Since Gagarin's pioneering flight, close to 500 people have followed in his tracks, but only five of them were private paying passengers. Virgin Galactic anticipates sending 600 new astronauts in just its first year of operation and has already put 100 ticketholders through rigorous G-force testing on a centrifuge in Pennsylvania. Rocketplane claims to have a waiting list, too, though it won't say how long, and is pursuing corporate link-ups, including offering ticket contests with Nestlé in France and the UTV television network in India. The technology for suborbital flights is considered sound. While the main protagonists play down talk of a new "space race" and emphasize safety, bragging rights are clearly at stake. "A lot of people have screamed and shouted that they are going to build a wonderful spaceship long before Virgin, and it's clearly total rubbish," says Will Whitehorn, president of Virgin Galactic. "Our only race is with ourselves in terms of the safety of our project. We are going to get this absolutely right."
Tourism isn't the only game in town. Entrepreneurs are also working on ships to take cargo into low Earth orbit. Satellites are one obvious opportunity, but entrepreneurs are also aiming to help service the International Space Station in 2010, when NASA discontinues the space shuttle. Having axed the X-33, a single-stage-to-orbit spaceliner that was supposed to replace the shuttle, in 2001, NASA is encouraging entrepreneurs to take up the slack. It has allocated $500 million in seed money for private partners to develop cargo services to low Earth orbit. "It's very important to turn to industry for technologies," says Alan Lindenmoyer, manager of the Commercial Crew and Cargo Program Office at NASA's Johnson Space Center, Houston. "We want to positively encourage this market. It could serve not only NASA but other customers."
XCOR expects to be able to carry up to 50kg of extra weight on Xerus, allowing for small satellites or scientific research racks, and Virgin Galactic is planning for 50kg to 100kg. PayPal billionaire Elon Musk has also taken up the challenge. He formed Space Exploration Technologies Corp. (SpaceX) in 2002 to build commercial launch services for satellites and cargo; it's now developing two rockets and a seven-person crew capsule. The goal is to take cargo to the space station by 2010 and, a year or two later, to start ferrying passengers. In a test launch last year in the South Pacific, SpaceX's Falcon 1 rocket reached an altitude of 321 km—at an estimated cost of $7 million, compared with the $500 million cost of a shuttle mission. This was the second of two test-flights and both failed to achieve orbit. A review by SpaceX—carried out with the help from NASA and the Pentagon—concluded that Falcon 1's problems were minor and that it could be considered "operational." After a third test-flight, SpaceX plans to launch a satellite for the Malaysian space agency, RazakSat, by April.

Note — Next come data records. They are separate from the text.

Lemma decorated_rows (b : bool) (rows : list OrderLineRow) (row : OrderLineRow) :
  In row (map (with_removeDisabled b) rows) -> removeDisabled row = Some b.
Proof. intros Hin. apply in_map_iff in Hin. now destruct Hin as (r & <- & _). Qed.

Lemma has_rows_false (s : State) : has_rows s = false -> orderItems s = [].
Proof.
  unfold has_rows. intros H. apply negb_false_iff, Z.eqb_eq in H.
  destruct (orderItems s); [ reflexivity | discriminate H ].
Qed.

Lemma follows_wiredOrderItems (result : WireResult) :
  relates (keeps remove_follows_activation) (wiredOrderItems result).
Proof.
  intros s Hs. unfold fields_after. rewrite wiredOrderItems_run.
  destruct (data result) as [rows |]; cbn.
  - intros row Hin. now apply decorated_rows in Hin.
  - destruct (Js.truthy (wire_error result)); cbn; [ intros row [] | exact Hs ].
Qed.

Lemma follows_checkOrderActivationStatus (o : Outcome bool) :
  relates (keeps remove_follows_activation) (checkOrderActivationStatus o).
Proof.
  intros s Hs. rewrite checkOrderActivationStatus_fields.
  destruct o as [b | e]; [ | exact Hs ].
  destruct (Js.truthy_str (recordId s)); [ | exact Hs ].
  destruct (has_rows s) eqn:Hrows.
  - intros row Hin. cbn in *. now apply decorated_rows in Hin.
  - intros row Hin. cbn in Hin. rewrite (has_rows_false s Hrows) in Hin. destruct Hin.
Qed.

Lemma follows_refreshOrderProducts_settled (o : Outcome unit) :
  relates (keeps remove_follows_activation) (refreshOrderProducts_settled o).
Proof.
  intros s Hs. rewrite refreshOrderProducts_settled_fields.
  destruct o as [u | e]; [ | exact Hs ].
  destruct (has_rows s); [ | exact Hs ].
  intros row Hin. cbn in *. now apply decorated_rows in Hin.
Qed.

Farther down the road, entrepreneurs have their sights on rapid "point to point" Earth transportation. Virgin Galactic, for example, hopes that phase two of its business plan will involve pioneering suborbital flights that could whisk paying passengers from New York to Australia in under two hours. That would revolutionize the commercial airplane business. Those ambitions may not be achieved for decades, but the world will soon be a big step closer.